### What to do
A complete, exact copy of the data is the required answer.
--- Records to process Enclosed Below ---
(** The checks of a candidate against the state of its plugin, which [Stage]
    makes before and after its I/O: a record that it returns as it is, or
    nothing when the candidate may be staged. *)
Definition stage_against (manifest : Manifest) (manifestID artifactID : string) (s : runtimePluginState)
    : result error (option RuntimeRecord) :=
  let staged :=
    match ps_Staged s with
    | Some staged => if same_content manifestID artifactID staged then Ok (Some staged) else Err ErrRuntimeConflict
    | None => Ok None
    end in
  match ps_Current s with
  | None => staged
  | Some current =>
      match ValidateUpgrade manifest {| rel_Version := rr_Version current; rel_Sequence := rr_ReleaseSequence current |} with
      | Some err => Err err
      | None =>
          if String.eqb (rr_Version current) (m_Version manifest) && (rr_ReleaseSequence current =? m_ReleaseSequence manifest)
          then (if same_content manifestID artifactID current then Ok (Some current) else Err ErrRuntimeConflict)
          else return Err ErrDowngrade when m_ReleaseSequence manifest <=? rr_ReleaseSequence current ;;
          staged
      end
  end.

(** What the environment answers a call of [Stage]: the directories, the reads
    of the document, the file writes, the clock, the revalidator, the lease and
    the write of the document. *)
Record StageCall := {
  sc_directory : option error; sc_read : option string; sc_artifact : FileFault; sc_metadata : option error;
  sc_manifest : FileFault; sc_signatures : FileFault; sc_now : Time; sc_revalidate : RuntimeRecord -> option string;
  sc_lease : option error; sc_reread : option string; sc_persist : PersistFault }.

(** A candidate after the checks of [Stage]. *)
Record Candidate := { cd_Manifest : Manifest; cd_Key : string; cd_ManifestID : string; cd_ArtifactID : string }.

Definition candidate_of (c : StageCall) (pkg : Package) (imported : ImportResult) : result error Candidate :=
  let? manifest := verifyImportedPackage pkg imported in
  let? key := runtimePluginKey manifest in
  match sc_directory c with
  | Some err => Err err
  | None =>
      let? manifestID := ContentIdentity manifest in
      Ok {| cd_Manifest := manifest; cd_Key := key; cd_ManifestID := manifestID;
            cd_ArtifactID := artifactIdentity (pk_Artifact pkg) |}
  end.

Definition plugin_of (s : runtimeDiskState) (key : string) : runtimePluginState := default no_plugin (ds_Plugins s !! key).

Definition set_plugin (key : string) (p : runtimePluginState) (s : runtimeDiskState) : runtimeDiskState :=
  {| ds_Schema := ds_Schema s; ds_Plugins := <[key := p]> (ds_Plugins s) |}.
--- End of Enclosed Records to process ---
### Answer area
(** The checks of a candidate against the state of its plugin, which [Stage]
    makes before and after its I/O: a record that it returns as it is, or
    nothing when the candidate may be staged. *)
Definition stage_against (manifest : Manifest) (manifestID artifactID : string) (s : runtimePluginState)
    : result error (option RuntimeRecord) :=
  let staged :=
    match ps_Staged s with
    | Some staged => if same_content manifestID artifactID staged then Ok (Some staged) else Err ErrRuntimeConflict
    | None => Ok None
    end in
  match ps_Current s with
  | None => staged
  | Some current =>
      match ValidateUpgrade manifest {| rel_Version := rr_Version current; rel_Sequence := rr_ReleaseSequence current |} with
      | Some err => Err err
      | None =>
          if String.eqb (rr_Version current) (m_Version manifest) && (rr_ReleaseSequence current =? m_ReleaseSequence manifest)
          then (if same_content manifestID artifactID current then Ok (Some current) else Err ErrRuntimeConflict)
          else return Err ErrDowngrade when m_ReleaseSequence manifest <=? rr_ReleaseSequence current ;;
          staged
      end
  end.

(** What the environment answers a call of [Stage]: the directories, the reads
    of the document, the file writes, the clock, the revalidator, the lease and
    the write of the document. *)
Record StageCall := {
  sc_directory : option error; sc_read : option string; sc_artifact : FileFault; sc_metadata : option error;
  sc_manifest : FileFault; sc_signatures : FileFault; sc_now : Time; sc_revalidate : RuntimeRecord -> option string;
  sc_lease : option error; sc_reread : option string; sc_persist : PersistFault }.

(** A candidate after the checks of [Stage]. *)
Record Candidate := { cd_Manifest : Manifest; cd_Key : string; cd_ManifestID : string; cd_ArtifactID : string }.

Definition candidate_of (c : StageCall) (pkg : Package) (imported : ImportResult) : result error Candidate :=
  let? manifest := verifyImportedPackage pkg imported in
  let? key := runtimePluginKey manifest in
  match sc_directory c with
  | Some err => Err err
  | None =>
      let? manifestID := ContentIdentity manifest in
      Ok {| cd_Manifest := manifest; cd_Key := key; cd_ManifestID := manifestID;
            cd_ArtifactID := artifactIdentity (pk_Artifact pkg) |}
  end.

Definition plugin_of (s : runtimeDiskState) (key : string) : runtimePluginState := default no_plugin (ds_Plugins s !! key).

Definition set_plugin (key : string) (p : runtimePluginState) (s : runtimeDiskState) : runtimeDiskState :=
  {| ds_Schema := ds_Schema s; ds_Plugins := <[key := p]> (ds_Plugins s) |}.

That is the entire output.